The HL7 FHIR standard is emerging as an integral solution to the much discussed interoperability challenges in global health. However, there are many operational platforms that use proprietary formats and there is a large quantity of data “locked” in those proprietary formats. As new projects go live at scale we are building tools to 1) unlock that data and 2) make sure standards based data can be used within the proprietary platforms that Ministries of Health (MOH) and other organizations are already actively using. Towards this goal we have built upon existing work by the University of Oslo and ITINordic, to create a FHIR health data store to DHIS2 integration.

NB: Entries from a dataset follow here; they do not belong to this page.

Lemma installed_app os1 os2 : installed (os1 ++ os2) = installed os1 ++ installed os2.
Proof. apply omap_app. Qed.

Record tracks (os : list op) (t : tables) : Prop := {
  tr_wf : wf t;
  tr_find : ∀ k g, find t k g = live os !! (k, g);
  tr_size : Records t = size (live os);
  tr_dom : ∀ k g, is_Some (live os !! (k, g)) → (k, g) ∈ installed os
}.

Lemma run_tracks os : NoDup (installed os) → tracks os (run os).
Proof.
  induction os as [|o os IH] using rev_ind.
  { intros _. split.
    - by split.
    - done.
    - done.
    - by intros k g [? ?]. }
  rewrite installed_app, NoDup_app. intros (Hnd & Hnew & _). destruct (IH Hnd) as [Hwf Hf Hs Hd].
  assert (run (os ++ [o]) = step (run os) o) as -> by (unfold run; by rewrite fold_left_app).
  assert (live (os ++ [o]) = live_step (live os) o) as Hlive by (unfold live; by rewrite fold_left_app).
  destruct o as [k g c|k g].
  - assert (find (run os) k g = None) as Hn.
    { rewrite Hf. destruct (live os !! (k, g)) eqn:Hl; [|done]. exfalso.
      eapply (Hnew (k, g)); [by apply Hd|by left]. }
    destruct (install_wf k g c _ Hwf Hn) as [Hwf' Hs']. split; [done|..]; rewrite ?Hlive; simpl.
    + intros k' g'. rewrite find_install by done. case_decide as He; simplify_eq; [by rewrite lookup_insert_eq|].
      by rewrite lookup_insert_ne by congruence.
    + rewrite Hs', Hs. rewrite map_size_insert_None; [done|]. by rewrite <-Hf.
    + intros k' g'. rewrite installed_app, elem_of_app. intros [x [[? _]|[_ Hx]]%lookup_insert_Some].
      * simplify_eq. right. by left.
      * left. apply Hd. eauto.
  - destruct (prune_wf k g _ Hwf) as [Hwf' Hs']. split; [done|..]; rewrite ?Hlive; simpl.
    + intros k' g'. rewrite find_prune by done. case_decide as He; simplify_eq; [by rewrite lookup_delete_eq|].
      by rewrite lookup_delete_ne by congruence.
    + rewrite Hf, Hs in Hs'. destruct (live os !! (k, g)) eqn:Hl.
      * rewrite map_size_delete_Some by done. simpl in Hs'. lia.
      * rewrite delete_id by done. lia.
    + intros k' g'. rewrite installed_app, elem_of_app. intros [x [_ Hx]%lookup_delete_Some]. left. apply Hd. eauto.
Qed.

A FHIR to DHIS2 integration has increased in priority as FHIR has become more widely used for data collection. This is thanks in part to progress made by Google and technical partners like Ona who are helping to create the Android FHIR SDK. Technical partners have begun building digital health platforms on top of the SDK to support the WHO SMART Guidelines, and implementing organizations are now deploying projects using these platforms. Ona has worked towards this through our Quest and FHIR Core products.
The journey to transform existing data into FHIR standards and collect new data in FHIR standards does not stop at the data collection and transformation step. To lay the foundation for improved clinical decisions and automated AI driven insights, the generated data must be consumed across multiple health systems. Because DHIS2 is an aggregation, reporting and analytics HMIS that is widely used by healthcare providers and MoHs, it is critical that FHIR data platforms are able to interoperate with it.

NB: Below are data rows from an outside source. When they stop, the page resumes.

(* ===== verification/AttachKey.v ===== *)
(** * AttachKey.v: one attach of a session at a time

    [acquireKey] of [internal/residency/manager.go] and the release it returns, as
    a step relation over the goroutines attaching through one [Manager]: [attaching]
    maps a key to the channel of the attach that holds it, and a goroutine that
    finds one parks on it until it is closed.  A channel is the number [make] gave
    it; a step is what one critical section, one receive or one close does.       *)
From Stdlib Require Import ZArith.
From stdpp Require Import base list strings gmap relations.
From S2P Require Import Prelude Wire.

Module AttachKey.

(** Where a goroutine is: not in [acquireKey], at the head of its loop, parked on a
    channel, between [acquireKey] and the release, or inside the release with the key
    given up and its channel still open. *)
Inductive phase :=
| Outside
| Entering (k : Key)
| Parked (k : Key) (c : nat)
| Holding (k : Key) (c : nat)
| Releasing (k : Key) (c : nat).

Record state := mkState {
  attaching : gmap Key nat;
  closed : gset nat;
  next : nat;                      (* the next channel [make] returns *)
  who : list phase
}.

Implicit Types (s : state) (k : Key) (c i : nat).

Definition at_ s i (p : phase) : Prop := who s !! i = Some p.
Definition moved s i (p : phase) : state := mkState (attaching s) (closed s) (next s) (<[i := p]> (who s)).

(** Idle goroutines, and none of them attaching anything. *)
Definition start (n : nat) : state := mkState ∅ ∅ 0 (replicate n Outside).

(** One step of a goroutine already in [acquireKey] or its release. *)
Inductive step s : state → Prop :=
| step_park i k c :
    at_ s i (Entering k) → attaching s !! k = Some c → step s (moved s i (Parked k c))
| step_acquire i k :
    at_ s i (Entering k) → attaching s !! k = None →
    step s (mkState (<[k := next s]> (attaching s)) (closed s) (S (next s)) (<[i := Holding k (next s)]> (who s)))
| step_wake i k c :
    at_ s i (Parked k c) → c ∈ closed s → step s (moved s i (Entering k))
| step_release i k c :
    at_ s i (Holding k c) →
    step s (mkState (delete k (attaching s)) (closed s) (next s) (<[i := Releasing k c]> (who s)))
| step_close i k c :
    at_ s i (Releasing k c) →
    step s (mkState (attaching s) ({[c]} ∪ closed s) (next s) (<[i := Outside]> (who s))).

#[export] Instance phase_eq_dec : EqDecision phase.
Proof. solve_decision. Defined.

(** A new call of [acquireKey]. *)
Inductive call s : state → Prop :=
| call_enters i k : at_ s i Outside → call s (moved s i (Entering k)).

Inductive reachable (n : nat) : state → Prop :=
| reach_start : reachable n (start n)
| reach_call s s' : reachable n s → call s s' → reachable n s'
| reach_step s s' : reachable n s → step s s' → reachable n s'.

(** ** The invariant *)

(** The channel a goroutine has yet to close. *)
Definition owes s i k c : Prop := at_ s i (Holding k c) ∨ at_ s i (Releasing k c).

Record wf s : Prop := {
  wf_held : ∀ k c, attaching s !! k = Some c → ∃ i, at_ s i (Holding k c);
  wf_holds : ∀ i k c, at_ s i (Holding k c) → attaching s !! k = Some c;
  wf_open : ∀ i k c, owes s i k c → c < next s ∧ c ∉ closed s;
  wf_mine : ∀ i j k k' c, owes s i k c → owes s j k' c → i = j;
  wf_parked : ∀ i k c, at_ s i (Parked k c) → c ∈ closed s ∨ ∃ j, owes s j k c;
  wf_closed : ∀ c, c ∈ closed s → c < next s
}.

Lemma at_insert (l : list phase) i j p q :
  <[i := p]> l !! j = Some q → (j = i ∧ q = p) ∨ (j ≠ i ∧ l !! j = Some q).
Proof. rewrite list_lookup_insert_Some. naive_solver. Qed.

Lemma at_moved (l : list phase) i p q : l !! i = Some q → <[i := p]> l !! i = Some p.
Proof. intros. by eapply list_lookup_insert_eq, lookup_lt_Some. Qed.

Lemma at_other (l : list phase) i j p q : i ≠ j → l !! j = Some q → <[i := p]> l !! j = Some q.
Proof. intros. by rewrite list_lookup_insert_ne. Qed.

(** A goroutine in phase [p] that owes no channel moves to one that owes none. *)
Definition quiet (p : phase) : Prop :=
  match p with Holding _ _ | Releasing _ _ => False | _ => True end.
Lemma bad_request_is_callers_witness : (sample_answer "[").1.1 = ErrorBadRequest ∧ (sample_answer "{}").1.1 = RPCReply NoBody.
Proof.
  split; [|vm_compute; reflexivity].
  apply (bad_request_is_callers sample_channel yes yes yes yes yes yes yes sample_decode none none none none yes yes yes "b" "u" "a" "d" "ds"
    (fun _ _ => eq_refl) (fun _ _ => eq_refl) Multiplexer.sample_mux sample_env "link-1" "b" "["). intros r Hr. vm_compute in Hr. discriminate.
Defined.

Lemma dispatch_confined_witness : (sample_answer "{}").2 ≠ Multiplexer.sample_mux ∧ ("b" = "b" ∨ "b" = "u").
Proof.
  assert ((sample_answer "{}").2 ≠ Multiplexer.sample_mux) as Hne by (intros H; apply (f_equal count) in H; vm_compute in H; discriminate). split; [exact Hne|].
  refine (proj2 (proj2 (proj2 (dispatch_confined sample_channel yes yes yes yes yes yes yes sample_decode none none none none yes yes yes "b" "u" "a" "d" "ds"
    Multiplexer.sample_mux sample_env "link-1" "b" "{}" (sample_answer "{}").1.1 (sample_answer "{}").1.2 (sample_answer "{}").2 _))) Hne).
  unfold sample_answer. destruct (answer _ _ _ _ _ _ _ _ _ _ _ _ _ _ _ _ _ _ _ _ _ _ _ _ _ _) as [[reply eff] m']. reflexivity.
Defined.

Lemma constructed_well_formed_witness : ∃ m0, NewMultiplexer yes yes yes sample_options = inr m0 ∧ (0 < perLink m0)%Z.
Proof.
  eexists. split; [vm_compute; reflexivity|].
  refine (proj1 (proj2 (constructed_well_formed sample_channel yes yes yes yes yes yes yes sample_decode none none none none yes yes yes "b" "u" "a" "d" "ds"
    yes yes yes sample_options _ [] _))). vm_compute. reflexivity.
Defined.
End Dispatch.
(* ===== verification/Warm.v ===== *)
(** * Warm.v: releasing an idle session

    [WarmReleaser] of [internal/residency/warm.go]: the release a warm timer runs
    ([release]), the watch goroutine ([run], [finish]) and the arming of the
    countdown ([Observe]).  The session, the inbox, the consumption, the
    registry, the ledger and the timers are calls of [WE].                     *)
From Stdlib Require Import ZArith.
From stdpp Require Import base list strings gmap.
From S2P Require Import Prelude Wire Errors Effects.

Module Warm.
Local Open Scope prog_scope.

Inductive WarmStep :=
| WarmStepHaltConsumption | WarmStepInbox | WarmStepStopAdmitting | WarmStepBeginRelease
| WarmStepCheckpoint | WarmStepReleaseResidency | WarmStepFinishRelease
| WarmStepReleaseLease | WarmStepDropState | WarmStepAbortRelease.

Record WarmFailure := mkWarmFailure { wf_Step : WarmStep; wf_Err : error }.

Inductive WarmOutcomeKind :=
| WarmOutcomeReleased | WarmOutcomeAborted | WarmOutcomeResumed | WarmOutcomeHeld | WarmOutcomeAbandoned.

#[export] Instance WarmOutcomeKind_eq_dec : EqDecision WarmOutcomeKind.
Proof. solve_decision. Defined.

Record WarmOutcome := mkOutcome { Kind : WarmOutcomeKind; Failures : list WarmFailure }.

(** The arms of the watch goroutine's [select]. *)
Inductive Arm := ArmStopped | ArmDone | ArmLost | ArmTimer.

Inductive WE : Type → Type :=
| WHalt : WE (option error)
| WResume : WE unit
| WConfirmIdle : WE bool
| WAcceptedWork : WE (res bool)
| WWake : WE unit
| WStopAdmitting (generation : Z) : WE bool
| WStep (s : WarmStep) : WE (option error)       (* the session's own method *)
| WReleaseOwned (generation : Z) : WE bool
| WSelect : WE Arm
| WTakeArmed : WE bool                            (* take [armed] and set [releasing] *)
| WUnsetReleasing : WE unit
| WForgetWatch : WE unit
| WReport (o : WarmOutcome) : WE unit.

(** A releaser and its session: which optional collaborators are set. *)
Record WarmReleaser := mkReleaser { has_halter : bool; has_confirm : bool; generation : Z }.

Implicit Types (w : WarmReleaser).

(** [release]'s [run], on the failures recorded so far. *)
Definition run_step (s : WarmStep) (fs : list WarmFailure) : prog WE (list WarmFailure) :=
  let! err := call (WStep s) in
  Ret (match err with Some e => fs ++ [mkWarmFailure s e] | None => fs end).

Definition resume w : prog WE unit := if has_halter w then call WResume else Ret tt.

(** [release], once admission has been stopped. *)
Definition release_session w : prog WE WarmOutcome :=
  let! fs := run_step WarmStepBeginRelease [] in
  let! fs := run_step WarmStepCheckpoint fs in
  let! err := call (WStep WarmStepReleaseResidency) in
  match err with
  | Some e =>
      let fs := fs ++ [mkWarmFailure WarmStepReleaseResidency e] in
      let! aborted := call (WStep WarmStepAbortRelease) in
      match aborted with
      | None => do! resume w in Ret (mkOutcome WarmOutcomeResumed fs)
      | Some e =>
          do! resume w in
          Ret (mkOutcome WarmOutcomeHeld (fs ++ [mkWarmFailure WarmStepAbortRelease e]))
      end
  | None =>
      let! fs := run_step WarmStepFinishRelease fs in
      let! fs := run_step WarmStepReleaseLease fs in
      do! call (WReleaseOwned (generation w)) in
      let! fs := run_step WarmStepDropState fs in
      Ret (mkOutcome WarmOutcomeReleased fs)
  end.

(** [release], once consumption is halted: confirmation, the inbox, admission. *)
Definition release_halted w : prog WE WarmOutcome :=
  let! idle := if has_confirm w then call WConfirmIdle else Ret true in
  if negb idle then do! resume w in Ret (mkOutcome WarmOutcomeAborted [])
  else
    let! accepted := call WAcceptedWork in
    match accepted with
    | Err e =>
        do! resume w in
        do! call WWake in
        Ret (mkOutcome WarmOutcomeAborted [mkWarmFailure WarmStepInbox e])
    | Ok true =>
        do! resume w in
        do! call WWake in
        Ret (mkOutcome WarmOutcomeAborted [])
    | Ok false =>
        let! current := call (WStopAdmitting (generation w)) in
        if negb current then do! resume w in Ret (mkOutcome WarmOutcomeAbandoned [])
        else release_session w
    end.

(** [release]. *)
Definition release w : prog WE WarmOutcome :=
  let! err := if has_halter w then call WHalt else Ret None in
  match err with
  | Some e =>
      do! resume w in
      Ret (mkOutcome WarmOutcomeAborted [mkWarmFailure WarmStepHaltConsumption e])
  | None => release_halted w
  end.

(** [finish]. *)
Definition finish (o : WarmOutcome) : prog WE unit :=
  do! call WForgetWatch in
  call (WReport o).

Using an updated FHIR to DHIS2 adapter, we enable data flow from a FHIR compliant server (using the HAPI FHIR server as an example) to a DHIS2 Aggregate Server by rebuilding and extending the deprecated DHIS2 FHIR Adapter originally created by the University of Oslo and ITINordic. This adapter works by storing FHIR subscription notifications from one or more FHIR servers that instruct the FHIR server to send notification messages when specific resources are created or updated. These messages are then queued for processing based on preset rules and transformation configurations stored within the adapter. After processing the transformed messages are pushed to the DHIS2 server.
The adapter can be configured to map from FHIR resources to tracked entities within the target DHIS2 server. Going in the other direction, the DHIS2 to FHIR bundle supports the conversion of DHIS2 resources, e.g. organization units, into FHIR bundles that can then be uploaded into a FHIR compliant server. This ensures equivalence between your FHIR and DHIS2 data structures to aid in tasks where data is aggregated up to the organization unit.

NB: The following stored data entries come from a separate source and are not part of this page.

(** A page after a position, as a read sees it. *)
Lemma page_spec after limit page :
  is_position after → page = take (Z.to_nat limit) (filter (fun r => (after < r.1)%Z) store) →
  (after ≤ page_through after page)%Z ∧ is_position (page_through after page) ∧
  page_pairs page = (filter (fun r => (after < r.1 ≤ page_through after page)%Z) (mappings store)).*2 ∧
  (Z.to_nat limit ≠ 0 → (Z.of_nat (length page) < limit)%Z ∨ page = [] →
   Forall (fun r => (r.1 ≤ page_through after page)%Z) store).
Proof.
  intros Ha Hp. destruct Hordered as [Hs Hpos]. destruct (page_through_le after page) as [Hle Hall].
  assert (page = filter (fun r => (after < r.1 ≤ page_through after page)%Z) store) as Hpage.
  { rewrite Hp at 1. rewrite (take_filter _ _ after).
    - rewrite <-Hp. rewrite list_filter_filter. apply list_filter_iff. intros r. lia.
    - by apply sorted_filter.
    - rewrite Forall_forall. by intros r [? _]%list_elem_of_filter. }
  split_and!; [done| | |].
  - destruct (page_through_in after page) as [->|(r & Hr & ->)]; [done|].
    rewrite Hpage in Hr. apply list_elem_of_filter in Hr as [_ Hr]. rewrite Forall_forall in Hpos. by apply Hpos.
  - trans (mappings (filter (fun r => (after < r.1 ≤ page_through after page)%Z) store)).*2; [by rewrite mappings_snd, <-Hpage|].
    f_equal. symmetry.
    refine (@filter_mappings (fun x => (after < x ≤ page_through after page)%Z) _ store).
  - intros Hl Hshort. assert (page = filter (fun r => (after < r.1)%Z) store) as Hwhole.
    { rewrite Hp. apply take_ge. destruct Hshort as [Hshort|Hn]; rewrite Hp in *.
      - rewrite length_take in Hshort. lia.
      - destruct (filter _ store); [simpl; lia|]. by destruct (Z.to_nat limit). }
    rewrite Forall_forall in *. intros r Hr. destruct (Z_lt_le_dec after r.1); [|lia].
    apply Hall. rewrite Hwhole. by apply list_elem_of_filter.
Qed.

(** The inbox is a source: it is done at its end, so whatever it holds is read. *)
#[export] Instance inbox_source (ListOrdered : Z → Z → raw)
    (Hlist : ∀ after limit, ListOrdered after limit = take (Z.to_nat limit) (filter (fun r => (after < r.1)%Z) store)) :
  Source (mappings store) (fun _ _ => True) (inbox_Read ListOrdered).
Proof.
  split; intros after bound Ha; unfold inbox_Read; rewrite Hlist;
    destruct (page_spec after inboxCommandPage _ Ha eq_refl) as (H1 & H2 & H3 & H4); [done..|].
  intros Hd. rewrite Forall_forall. intros [pos p] Hin _. apply list_elem_of_omap in Hin as ([pos' [p'|]] & Hin & [= <- <-]).
  assert (Forall (fun r => (r.1 ≤ page_through after (take (Z.to_nat inboxCommandPage) (filter (fun r => (after < r.1)%Z) store)))%Z) store) as Hall.
  { apply H4; [done|]. destruct Hd as [Hd|Hd]; [left; lia|right].
    destruct (take _ _) as [|r page] eqn:Hpage; [done|]. exfalso.
    assert (r ∈ r :: page) as Hr by left. rewrite <-Hpage in Hr. apply elem_of_take in Hr as (i & Hi & _).
    apply list_elem_of_lookup_2, list_elem_of_filter in Hi as [Hlt _].
    destruct (page_through_le after (r :: page)) as [_ Hle]. apply Forall_cons in Hle as [Hle _]. lia. }
  rewrite Forall_forall in Hall. by apply (Hall _ Hin).
Qed.
Example valid_samples :
  Valid (s2b "{}") = true ∧ Valid (s2b " [1, -2.5e-3, true] ") = true ∧ Valid (s2b "[01]") = false ∧
  Valid (s2b "{},") = false ∧ compact (s2b " [1, 2] ") = Some (s2b "[1,2]").
Proof. by vm_compute. Qed.
End Json.
(* ===== verification/PublicBody.v ===== *)
(** * PublicBody.v: public names in public bodies

    [internal/publicbody/publicbody.go]: the projection of a runtime's committed event
    body onto the identities a client may hold.  A body is a list of bytes, read and
    written with the JSON of [Json.v]; [Canonical.v] carries the argument that it stays
    canonical.  Core's UUID and session-id rules are parameters; the index that answers
    [PublicCommand] is [CommandIndex.v].                                        *)
From Stdlib Require Import ZArith Ascii.
From stdpp Require Import base list strings gmap.
From S2P Require Import Prelude Errors Effects Json Canonical.

Module PublicBody.
Import Json Canonical.
Local Open Scope prog_scope.

Implicit Types (body old new rest l : bytes) (c : ascii).

(** ** Replacing an identity *)

Fixpoint has_prefix old rest : bool :=
  match old, rest with
  | [], _ => true
  | a :: old, b :: rest => Ascii.eqb a b && has_prefix old rest
  | _ :: _, [] => false
  end.

(** [bytes.Index]. *)
Fixpoint Index rest old : option nat :=
  if has_prefix old rest then Some 0
  else match rest with [] => None | _ :: rest => S <$> Index rest old end.

(** The run of backslashes that ends at [j], as [isEscapeLead] counts it. *)
Fixpoint backslashes body (j : nat) : nat :=
  if bool_decide (body !! j = Some backslash)
  then S (match j with O => 0 | S j => backslashes body j end)
  else 0.

(** [isEscapeLead]. *)
Definition isEscapeLead body (u : nat) : bool :=
  match u with
  | O => false
  | S j => if bool_decide (body !! j = Some backslash) then Nat.odd (backslashes body j) else false
  end.

(** [overlapsUnicodeEscape]. *)
Definition overlapsUnicodeEscape body (matchStart : nat) : bool :=
  existsb (fun offset => (offset <=? matchStart) && bool_decide (body !! (matchStart - offset) = Some "u"%char)
                         && isEscapeLead body (matchStart - offset)) [1; 2; 3; 4].

(** The loop of [replaceAll]; each round consumes a byte of [rest]. *)
Fixpoint replace_from (fuel : nat) body old new rest (base : nat) : bytes :=
  match fuel with
  | O => rest
  | S fuel =>
      match Index rest old with
      | None => rest
      | Some idx =>
          let matchStart := base + idx in
          if overlapsUnicodeEscape body matchStart
          then take (S idx) rest ++ replace_from fuel body old new (drop (S idx) rest) (S matchStart)
          else take idx rest ++ new ++ replace_from fuel body old new (drop (idx + length old) rest) (matchStart + length old)
      end
  end.

(** [replaceAll], given the bytes that replace. *)
Definition replaceBytes body old new : bytes := replace_from (S (length body)) body old new body 0.

(** [replaceAll]. *)
Definition replaceAll body (uuidText replacement : bytes) : bytes :=
  match Index body uuidText with
  | None => body
  | Some _ => replaceBytes body uuidText (encode_from 0 replacement)
  end.

(** The same, byte by byte; [skip] bytes of a match are still to be dropped. *)
Fixpoint walk body old new (skip p : nat) rest : bytes :=
  match rest with
  | [] => []
  | c :: rest' =>
      match skip with
      | S skip => walk body old new skip (S p) rest'
      | O => if has_prefix old rest && negb (overlapsUnicodeEscape body p)
             then new ++ walk body old new (length old - 1) (S p) rest'
             else c :: walk body old new 0 (S p) rest'
      end
  end.

Lemma has_prefix_spec old rest : has_prefix old rest = true ↔ ∃ tail, rest = old ++ tail.
Proof.
  revert rest. induction old as [|a old IH]; intros rest; simpl; [split; [by exists rest|done]|].
  destruct rest as [|b rest]; [split; [done|by intros [? ?]]|].
  rewrite andb_true_iff, IH, Ascii.eqb_eq. split; [intros [-> [tail ->]]; by exists tail|intros [tail [= -> ->]]; eauto].
Qed.

Lemma Index_None rest old p : Index rest old = None → has_prefix old (drop p rest) = false.
Proof.
  revert p. induction rest as [|c rest IH]; intros p; simpl.
  - rewrite drop_nil. by destruct old.
  - destruct (has_prefix old (c :: rest)) eqn:Hp; [done|]. destruct (Index rest old) eqn:Hi; [done|]. intros _.
    destruct p as [|p]; [done|]. by apply IH.
Qed.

With DHIS2 as one of the critical reporting tools used to store aggregated data, and FHIR as the interoperability standard for patient health data, a tool that supports the seamless integration between DHIS2 and FHIR is another piece in the puzzle of standards based healthcare platforms. Ona is looking forward to continuing working with our partners in integrating FHIR with DHIS2, and is excited to further collaborate with others on the FHIR to DHIS2 adaptor. We see supporting integrations like this key to our vision of achieving the modern digital health stack.